Armen Kazarian Charged in $163M Medicare Fraud Scheme
NEW YORK (CBS/AP) Armen Kazarian was part of a vast network of Armenian gangsters who, along with their associates, used phantom health care clinics and other means to try to cheat Medicare out of $163 million, the largest fraud by one criminal enterprise in the program's history, U.S. authorities said Wednesday.
Federal prosecutors in New York and elsewhere charged 73 people, including Kazarian who was arrested in Los Angeles.
Most of the defendants were captured during raids Wednesday morning in New York City and Los Angeles, but there were also arrests in New Mexico, Georgia and Ohio.
CBS News reports that more than 60 people were in custody as of Wednesday afternoon.
The scheme's scope and sophistication "puts the traditional Mafia to shame," U.S. Attorney Preet Bharara said at a Manhattan news conference. "They ran a veritable fraud franchise."
Unlike other cases involving crooked medical clinics bribing people to sign up for unneeded treatments, the operation was "completely notional," Janice Fedarcyk, head of the FBI's New York office, said in a statement. "The whole doctor-patient interaction was a mirage."
The operation was under the protection of an Armenian crime boss, known in the former Soviet Union as a "vor," prosecutors said.
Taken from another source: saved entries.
(** * codec2 build configuration header: capability descriptor

    The repository vendors codec2 together with its generated
    [third_party/codec2/include/config.h]: an include-guarded list of
    fourteen object-like macros.  This development embeds the header as
    the directive list it is, gives the directives the meaning the C
    preprocessor gives them, and reads the resulting macro table through
    the descriptor interface the specification describes. *)

From Stdlib Require Import ZArith Lia Ascii String PrimFloat.
From Corelib Require Import PrimInt63.
From stdpp Require Import gmap strings list fin_maps.

Local Open Scope string_scope.
Local Open Scope Z_scope.

(** ** The preprocessor fragment the header is written in *)

Module Cpp.

(** The three directives that occur in [config.h].  A [Define] carries
    the macro's replacement text, empty for [#define NAME]. *)
Inductive directive :=
| Ifndef (name : string)
| Define (name body : string)
| Endif.

Inductive pp_error :=
| Redefinition (name : string)
| StrayEndif
| UnterminatedConditional.

(** Preprocessor state: the macro table, and for every conditional
    group that is open, whether its lines are being processed. *)
Record pp_state := PPState {
  macros : gmap string string;
  conds : list bool
}.

Definition initial : pp_state := PPState ∅ [].

Definition active (st : pp_state) : bool :=
  match conds st with
  | [] => true
  | b :: _ => b
  end.

Definition defined (st : pp_state) (name : string) : bool :=
  match macros st !! name with
  | Some _ => true
  | None => false
  end.

(** One directive.  Inside a skipped group nothing is defined; an
    identical redefinition is accepted.  A redefinition with another
    replacement text violates a constraint of the language and ends
    the run here, as it does in a compiler run that treats the
    diagnostic as an error; a run that only warns goes on with the new
    text, and is not what [inl] stands for. *)
Definition directive_step (d : directive) (st : pp_state)
  : pp_error + pp_state :=
  match d with
  | Ifndef name =>
      inr (PPState (macros st)
                   ((active st && negb (defined st name)) :: conds st))
  | Define name body =>
      if active st then
        match macros st !! name with
        | Some old =>
            if String.eqb old body then inr st
            else inl (Redefinition name)
        | None => inr (PPState (<[name := body]> (macros st)) (conds st))
        end
      else inr st
  | Endif =>
      match conds st with
      | [] => inl StrayEndif
      | _ :: outer => inr (PPState (macros st) outer)
      end
  end.

Fixpoint run (ds : list directive) (st : pp_state) : pp_error + pp_state :=
  match ds with
  | [] => inr st
  | d :: rest =>
      match directive_step d st with
      | inl e => inl e
      | inr st' => run rest st'
      end
  end.

(** [#include] of a file: skipped inside a skipped group; otherwise
    the file is processed with its own conditional nesting, which has
    to be closed again at its end. *)
Definition include (file : list directive) (st : pp_state)
  : pp_error + pp_state :=
  if active st then
    match run file (PPState (macros st) []) with
    | inl e => inl e
    | inr st' =>
        match conds st' with
        | [] => inr (PPState (macros st') (conds st))
        | _ :: _ => inl UnterminatedConditional
        end
    end
  else inr st.
(** * Mattress viewer: view-state controller

    A shallow embedding of the controller logic of the Mattress 3D product
    viewer: the React front end ([src/ui/App.tsx]), the desktop viewer
    ([src/viewer.ts]) and the mobile viewer ([src/viewer.mobile.ts]).

    Conventions.
    - A JavaScript string is the list of its UTF-16 code units ([list N]).
    - JavaScript numbers that are only compared, clamped or copied (wheel
      delta, clip time, the argument of [setExplode], coordinates) are
      rationals ([Q]), that is finite numbers: [Math.max], [Math.min], [<]
      and assignment are exact on finite doubles.  Integral numbers (stage
      indices, array indices, parsed section numbers) are [Z].
    - An opacity, and the dim opacity that a caller hands to [isolateIndex],
      is a [Double.t]: a finite number, an infinity or NaN, with the
      comparison and [Math.max] / [Math.min] of ECMAScript on them.
    - The module-level variables of a viewer are the fields of one record
      that every operation takes and returns. *)

From Stdlib Require Import ZArith NArith QArith Qminmax Qabs List Lia Bool.
From Stdlib Require Import Sorting.Sorted Sorting.Permutation String Ascii.
From Stdlib Require Import DecimalString Lqa.
From stdpp Require Import gmap strings list.
Import ListNotations.

Open Scope Z_scope.

(* ===================================================================== *)
(** * JavaScript strings and numbers *)
(* ===================================================================== *)

Module JS.
(** * Edward: mean-field variational families and the wake-sleep objective

    A shallow embedding of [edward/variationals.py] and
    [edward/inferences/wake_sleep.py].

    - Part I models the variational families: Python objects become records,
      methods become functions that return a [res]ult (a value or a raised
      exception), arrays of rank 0, 1 and 2 become [tensor]s with NumPy's
      broadcasting written out.
    - Part II models [wake_sleep]: the TensorFlow graph it builds is a
      symbolic [expr]ession, the default graph is an explicit state, and the
      function runs in a state-and-exception monad. *)

From Stdlib Require Import ZArith QArith List Lia.
From stdpp Require Import base option list strings gmap pretty.

Local Open Scope Z_scope.

(** ** Exceptions and results *)

(** The exceptions the modelled code can raise.  [ReraiseNoActive] is what a
    bare [raise] outside of an [except] block produces. *)
Inductive exn : Set :=
| NotImplementedError
| ReraiseNoActive
| IndexError
| TypeError
| ValueError
| KeyError
| UnboundLocalError.

Inductive res (A : Type) : Type :=
| Ok (a : A)
| Raise (e : exn).
Arguments Ok {A} a.
Arguments Raise {A} e.

#[global] Instance res_ret : MRet res := fun _ a => Ok a.
#[global] Instance res_bind : MBind res := fun _ _ f m =>
  match m with
  | Ok a => f a
  | Raise e => Raise e
  end.
#[global] Instance res_fmap : FMap res := fun _ _ f m =>
  match m with
  | Ok a => Ok (f a)
  | Raise e => Raise e
  end.

Definition raises {A} (m : res A) : Prop := exists e, m = Raise e.
Definition returns {A} (m : res A) : Prop := exists a, m = Ok a.

(** ** Numbers

    The families are parametric in the scalar type: the code only adds,
    subtracts and multiplies.  Floating point is one instance, the rationals
    (used below where an identity of exact arithmetic is stated) another. *)
Class Num (R : Type) : Type := {
  n0 : R;
  n1 : R;
  nadd : R -> R -> R;
  nsub : R -> R -> R;
  nmul : R -> R -> R
}.

#[global] Instance Q_Num : Num Q := {|
  n0 := 0%Q;
  n1 := 1%Q;
  nadd := Qplus;
  nsub := Qminus;
  nmul := Qmult
|}.

(** ** Arrays

    An array of rank 0, 1 or 2.  A rank-2 array is the list of its rows,
    all of one length. *)
Inductive tensor (R : Type) : Type :=
| T0 (x : R)
| T1 (v : list R)
| T2 (rows : list (list R)).
Arguments T0 {R} x.
Arguments T1 {R} v.
Arguments T2 {R} rows.

(** Whether the array library accepts a negative index (counting from the
    end, as NumPy does) or rejects it (as the comment in
    [MFBernoulli.set_params] says of TensorFlow). *)
Class Indexing : Set := negative_indexing : bool.

Section Indexing.
Context `{Indexing}.

(** The position a Python index [i] denotes in a dimension of size [n]. *)
Definition index_in (n : nat) (i : Z) : res nat :=
  if 0 <=? i then
    if i <? Z.of_nat n then Ok (Z.to_nat i) else Raise IndexError
  else if negative_indexing then
    if - Z.of_nat n <=? i then Ok (Z.to_nat (Z.of_nat n + i))
    else Raise IndexError
  else Raise NotImplementedError.

(** [l[i]] on one dimension. *)
Definition item {A} (l : list A) (i : Z) : res A :=
  k ← index_in (length l) i;
  match l !! k with
  | Some x => Ok x
  | None => Raise IndexError
  end.

Context {R : Type}.

(** [t[i]]: the [i]-th entry along the first axis. *)
Definition getitem (t : tensor R) (i : Z) : res (tensor R) :=
  match t with
  | T0 _ => Raise IndexError
  | T1 v => T0 <$> item v i
  | T2 rows => T1 <$> item rows i
  end.

(** [t[i, :]]: row [i] of a rank-2 array. *)
Definition getrow (t : tensor R) (i : Z) : res (list R) :=
  match t with
  | T2 rows => item rows i
  | _ => Raise IndexError
  end.
(** What one call of [mvaddstr_printf] in [draw_timetrackers] is given:
    the screen line, the arguments of the format, and the colour pair
    that is switched on around it when colours are in use. *)
Record row : Type := mk_row {
  row_line_no : Z;
  row_item_no : Z;
  row_min : Z;
  row_sec : Z;
  row_name : list ascii;
  row_color : tt_color_name
}.

(** One pass of the loop of [draw_timetrackers] over the element at
    position [idx]: the row it draws and the element as it leaves it.
    The colour is chosen after the expiry branch has run. *)
Definition drawn_timer (cur_time : Z) (off_time : nat -> Z) (idx : nat)
    (t : timetracker) : timetracker :=
  snd (observe cur_time (off_time idx) t).

Definition drawn_row (cur_time : Z) (off_time : nat -> Z)
    (item_no line_no : Z) (idx : nat) (t : timetracker) : row :=
  let rem := fst (observe cur_time (off_time idx) t) in
  let t' := drawn_timer cur_time off_time idx t in
  {| row_line_no := line_no; row_item_no := item_no;
     row_min := fst (row_min_sec rem); row_sec := snd (row_min_sec rem);
     row_name := name t';
     row_color := if is_running t' then TT_COLOR_RUNNING
                  else TT_COLOR_NORMAL |}.

(** The loop [for (; timetracker->name[0]; timetracker++)] of
    [draw_timetrackers], from the element at position [idx] on.
    [cur_time] is the clock as read at the top of the function;
    [off_time idx] is what [timetracker_off] reads when the expiry branch
    calls it for the element at [idx].  [item_no] and [line_no] are
    [int]s.  The C loop relies on the element with the empty name to
    stop; on an array without one it would run past the end, where the
    list here just ends. *)
Fixpoint draw_loop (cur_time : Z) (off_time : nat -> Z) (idx : nat)
    (item_no line_no : Z) (arr : list timetracker)
  : list row * list timetracker :=
  match arr with
  | [] => ([], [])
  | t :: rest =>
      match name t with
      | [] => ([], arr)
      | _ :: _ =>
          let '(rows, rest') :=
            draw_loop cur_time off_time (S idx) (wrap_int (item_no + 1))
              (wrap_int (line_no + 2)) rest in
          (drawn_row cur_time off_time item_no line_no idx t :: rows,
           drawn_timer cur_time off_time idx t :: rest')
      end
  end.

(** [draw_timetrackers]: [item_no = 1], [line_no = 2] at the start. *)
Definition draw_timetrackers (cur_time : Z) (off_time : nat -> Z)
    (arr : list timetracker) : list row * list timetracker :=
  draw_loop cur_time off_time 0 1 2 arr.

(** What the loop of [main] does with the key [k] that [getch] returned:
    [exit(0)] for [q], a toggle for a digit that names a loaded timer,
    nothing otherwise.  The codes are those of ['q'], ['1'] and ['9']. *)
Inductive key_outcome : Type :=
| KeyExit
| KeyContinue (timetrackers : list timetracker).

Definition handle_key (k cur_time : Z) (timetrackers : list timetracker)
    (num_timetrackers : Z) : key_outcome :=
  if k =? 113 then KeyExit
  else if (49 <=? k) && (k <=? 57) then
    let n := k - 49 in
    if n <? num_timetrackers then
      let i := Z.to_nat n in
      KeyContinue
        (<[i := toggle cur_time (nth i timetrackers zeroed_timetracker)]>
           timetrackers)
    else KeyContinue timetrackers
  else KeyContinue timetrackers.

(** An array as the loader leaves it and the program keeps it: [n] named
    timers and the element with the empty name behind them. *)
Definition shows (n : nat) (arr : list timetracker) : Prop :=
  Forall (fun t => name t <> []) (take n arr) /\
  exists t, arr !! n = Some t /\ name t = [].

(** The rows and the elements that the passes over a run of named timers
    give, the first of them at position [idx]: rows are numbered from 1
    and drawn on every second screen line from line 2. *)
Fixpoint drawn_rows (cur_time : Z) (off_time : nat -> Z) (idx : nat)
    (ts : list timetracker) : list row :=
  match ts with
  | [] => []
  | t :: ts' =>
      drawn_row cur_time off_time (1 + Z.of_nat idx) (2 + 2 * Z.of_nat idx)
        idx t
      :: drawn_rows cur_time off_time (S idx) ts'
  end.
The reputed boss, Kazarian, was in custody in Los Angeles.
Bharara said it was the first time a vor - "the rough equivalent of a traditional godfather" - had been charged in a U.S. racketeering case.
Kazarian, 46, of Glendale, Calif., and two alleged ringleaders - Davit Mirzoyan, 34, also of Glendale, and Robert Terdjanian, 35, of Brooklyn - were named in an indictment unsealed in Manhattan.
Most of the defendants were to appear in court later Wednesday on charges including racketeering conspiracy, bank fraud, money laundering and identity theft.